Closed noelmiller closed 1 month ago
@seanh
I like this approach a lot better. Where would the best place be to update the documentation regarding this? Or do you want to do that as a separate PR?
Oh, I missed this part: "Aside from that, the only other issue I see is adding docs explaining how to test your build without deploying it, but I think that can be done in a separate PR later."
I am still happy to update the docs to explain this, just having trouble tracking down where I can update that in your documentation.
Where would the best place be to update the documentation regarding this? Or do you want to do that as a separate PR?

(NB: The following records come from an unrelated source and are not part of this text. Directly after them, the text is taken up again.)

Definition _analyze_screen_time (sessions : list session) (p : profile)
  : pydict screen_time_stats :=
    if negb (profile_truthy p) then EmptyDict else
    let st := default 0%Q (screen_time p) in
    let plain := Dict {| screen_time_hours := st; scr_avg_sleep_efficiency := None;
                         scr_potential_impact := false;
                         scr_recommendation := None |} in
    if Py.lt Config.SCREEN_TIME_WARNING_HOURS st then
      match truthy_nums efficiency_score sessions with
      | [] => plain
      | efficiency_scores =>
        let avg_efficiency := (Py.sum efficiency_scores / Py.len efficiency_scores)%Q in
        Dict {| screen_time_hours := st;
                scr_avg_sleep_efficiency := Some (Py.round_n 2 avg_efficiency);
                scr_potential_impact := Py.lt avg_efficiency 75;
                scr_recommendation :=
                  Some ("Reduce screen time before bed (currently "
                        +:+ py_str (JNum st) +:+ " hours)") |}
      end
    else plain.

Definition _analyze_exercise_timing (sessions : list session) (p : profile)
  : pydict exercise_stats :=
    if negb (profile_truthy p) then EmptyDict else
    let ex := default "rarely" (exercise p) in
    Dict {| exercise_frequency := ex;
            has_regular_exercise := str_in ex ["daily"; "3-4-times"];
            exe_recommendation :=
              if String.eqb ex "rarely" then "Incorporate regular exercise"
              else "Maintain exercise routine" |}.

Definition _identify_issues (a : analysis) (p : profile) : list string :=
  (* Duration issues *)
  (match get_dict (duration_analysis a) with
   | Dict d =>
     let avg := dur_average d in
     if Py.lt avg Config.OPTIMAL_SLEEP_DURATION_MIN then
       ["Average sleep duration is too short (" +:+ format_f 1 avg
        +:+ " hours). Aim for 7-9 hours."]
     else if Py.lt Config.OPTIMAL_SLEEP_DURATION_MAX avg then
       ["Average sleep duration is too long (" +:+ format_f 1 avg
        +:+ " hours). Consider if you need this much sleep."]
     else []
   | EmptyDict => []
   end)
  (* Consistency issues *)
  ++ (let c := match get_dict (consistency_analysis a) with
               | Dict c => overall_consistency c | EmptyDict => 1%Q end in
      if Py.lt c (6 # 10) then
        ["Sleep schedule is inconsistent. Try maintaining the same bedtime and wake time."]
      else [])
  (* Efficiency issues *)
  ++ (match get_dict (efficiency_analysis a) with
      | Dict e =>
        if Py.lt (eff_average e) 70 then
          ["Sleep efficiency is low (" +:+ format_f 0 (eff_average e)
           +:+ "%). Focus on improving sleep quality."]
        else []
      | EmptyDict => []
      end)
  (* Interruption issues *)
  ++ (let r := match get_dict (interruption_analysis a) with
               | Dict i => interruption_rate i | EmptyDict => 0%Q end in
      if Py.lt (1 # 2) r then
        ["Frequent sleep interruptions detected. Consider optimizing your sleep environment."]
      else [])
  (* Caffeine issues *)
  ++ (match get_dict (caffeine_analysis a) with
      | Dict c =>
        if caf_potential_impact c then
          ["Caffeine intake may be affecting sleep quality. Avoid caffeine after 8 PM."]
        else []
      | EmptyDict => []
      end)
  (* Screen time issues *)
  ++ (match get_dict (screen_time_analysis a) with
      | Dict s =>
        if scr_potential_impact s then
          [default "Reduce screen time before bed." (scr_recommendation s)]
        else []
      | EmptyDict => []
      end).

Definition _generate_summary (a : analysis) : string :=
  let summary_parts :=
    (match get_dict (duration_analysis a) with
     | Dict d =>
       if negb (Py.eq (dur_average d) 0) then
         ["Average sleep duration: " +:+ format_f 1 (dur_average d) +:+ " hours"]
       else []
     | EmptyDict => []
     end)
    ++ (match get_dict (efficiency_analysis a) with
        | Dict e =>
          if negb (Py.eq (eff_average e) 0) then
            ["Average efficiency: " +:+ format_f 0 (eff_average e) +:+ "%"]
          else []
        | EmptyDict => []
        end)
    ++ (match get_dict (consistency_analysis a) with
        | Dict c =>
          if negb (Py.eq (overall_consistency c) 0) then
            ["Schedule consistency: " +:+ format_f 0 (overall_consistency c * 100)%Q +:+ "%"]
          else []
        | EmptyDict => []
        end) in
  match summary_parts with
  | [] => "Sleep analysis completed."
  | _ => Py.join ". " summary_parts +:+ "."
  end.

I'm actually a new contributor to Pelican myself, the GitHub Actions workflow is the only thing I've contributed.
I think you could either add the documentation changes to this PR or do them as a separate PR, either way seems fine to me.
The https://docs.getpelican.com/en/latest/tips.html page in the docs comes from the https://github.com/getpelican/pelican/blob/main/docs/tips.rst file in this repo, so that's the file you want to change. There's already docs in that file about how to use the workflow to deploy to GitHub Pages, so you just need to add a section explaining how to use the workflow to test the build only. Using the workflow just to test the build doesn't have anything in particular to do with GitHub Pages so I wouldn't put the new documentation in the GitHub Pages section. I'd maybe add a new top-level section to the file about using GitHub Actions to test site generation.
Oh, I forgot to say if you would like to preview your changes to the docs locally you can run:
tox -e docs
...to build the docs and then run:
python3 -m http.server -d docs/_build/html/
...to serve the docs, and open http://localhost:8000/
If you have invoke
installed, there is a built-in task for building, watching, and serving:
invoke docserve
Added a new commit to update the docs. Any feedback?
If you have
invoke
installed, there is a built-in task for building, watching, and serving:invoke docserve
Side Tangent: So I went down quite a rabbit hole trying to figure out how to set up my python environment (I am more of a sysadmin than a dev). I'm not sure if this Containerfile would be useful to folks? I work off a Fedora Atomic based desktop Bazzite, so installing dependencies on my local machine is not usually a thing I like to do.
FROM cgr.dev/chainguard/python:latest-dev
WORKDIR /app
ADD ./requirements /app/
COPY tasks.py /app/
VOLUME /app
USER root
RUN apk update \
&& apk upgrade
RUN python -m venv /root/virtualenvs/pelican
ENV PATH="/root/virtualenvs/pelican/bin:${PATH}"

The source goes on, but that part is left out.